Records from a dataset:
--- START ---
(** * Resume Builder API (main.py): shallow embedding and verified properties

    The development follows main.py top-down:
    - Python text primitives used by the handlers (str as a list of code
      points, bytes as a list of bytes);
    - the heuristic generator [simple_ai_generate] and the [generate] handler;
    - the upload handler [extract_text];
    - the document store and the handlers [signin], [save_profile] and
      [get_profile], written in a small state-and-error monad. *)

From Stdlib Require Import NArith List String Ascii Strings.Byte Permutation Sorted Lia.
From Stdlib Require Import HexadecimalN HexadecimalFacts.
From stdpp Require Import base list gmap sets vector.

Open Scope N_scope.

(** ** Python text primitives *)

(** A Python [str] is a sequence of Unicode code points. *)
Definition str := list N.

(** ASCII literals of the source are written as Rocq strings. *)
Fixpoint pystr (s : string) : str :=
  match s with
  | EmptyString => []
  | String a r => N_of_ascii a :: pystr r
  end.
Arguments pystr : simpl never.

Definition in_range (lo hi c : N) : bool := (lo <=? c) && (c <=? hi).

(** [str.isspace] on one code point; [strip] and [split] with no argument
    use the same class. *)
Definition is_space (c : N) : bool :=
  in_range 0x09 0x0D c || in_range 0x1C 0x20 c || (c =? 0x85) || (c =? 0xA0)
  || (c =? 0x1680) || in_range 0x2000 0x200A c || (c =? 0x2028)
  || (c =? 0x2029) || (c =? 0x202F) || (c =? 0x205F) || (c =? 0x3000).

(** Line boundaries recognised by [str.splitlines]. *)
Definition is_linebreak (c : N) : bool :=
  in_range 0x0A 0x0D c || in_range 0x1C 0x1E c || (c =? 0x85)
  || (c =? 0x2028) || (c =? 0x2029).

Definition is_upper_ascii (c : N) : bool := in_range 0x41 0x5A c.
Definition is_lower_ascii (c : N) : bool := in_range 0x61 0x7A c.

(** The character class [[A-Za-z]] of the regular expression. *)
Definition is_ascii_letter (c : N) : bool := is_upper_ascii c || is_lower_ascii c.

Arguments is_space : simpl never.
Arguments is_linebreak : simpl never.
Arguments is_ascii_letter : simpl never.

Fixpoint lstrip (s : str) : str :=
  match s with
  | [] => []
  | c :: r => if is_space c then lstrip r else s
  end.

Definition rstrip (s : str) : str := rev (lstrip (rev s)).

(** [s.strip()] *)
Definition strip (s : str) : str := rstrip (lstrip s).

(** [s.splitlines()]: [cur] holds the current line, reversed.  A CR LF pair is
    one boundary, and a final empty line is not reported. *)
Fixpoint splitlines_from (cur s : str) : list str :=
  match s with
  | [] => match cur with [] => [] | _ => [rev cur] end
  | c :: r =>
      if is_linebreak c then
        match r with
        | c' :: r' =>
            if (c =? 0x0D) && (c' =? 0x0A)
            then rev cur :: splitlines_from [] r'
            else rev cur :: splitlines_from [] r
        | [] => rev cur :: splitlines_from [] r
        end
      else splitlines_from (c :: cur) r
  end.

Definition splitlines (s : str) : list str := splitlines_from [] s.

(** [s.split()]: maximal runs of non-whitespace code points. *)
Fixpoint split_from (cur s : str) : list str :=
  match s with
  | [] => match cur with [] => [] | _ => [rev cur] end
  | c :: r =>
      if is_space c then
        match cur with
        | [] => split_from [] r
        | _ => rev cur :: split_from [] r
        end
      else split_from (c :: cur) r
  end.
--- END ---
TASK DIRECTIONS: Above are the records; repeat exactly the lines from the one holding "- the upload handler [extract_text];" down to the one holding "EmptyString => []", end lines included.

OUTPUT OF THE TASK:
    - the upload handler [extract_text];
    - the document store and the handlers [signin], [save_profile] and
      [get_profile], written in a small state-and-error monad. *)

From Stdlib Require Import NArith List String Ascii Strings.Byte Permutation Sorted Lia.
From Stdlib Require Import HexadecimalN HexadecimalFacts.
From stdpp Require Import base list gmap sets vector.

Open Scope N_scope.

(** ** Python text primitives *)

(** A Python [str] is a sequence of Unicode code points. *)
Definition str := list N.

(** ASCII literals of the source are written as Rocq strings. *)
Fixpoint pystr (s : string) : str :=
  match s with
  | EmptyString => []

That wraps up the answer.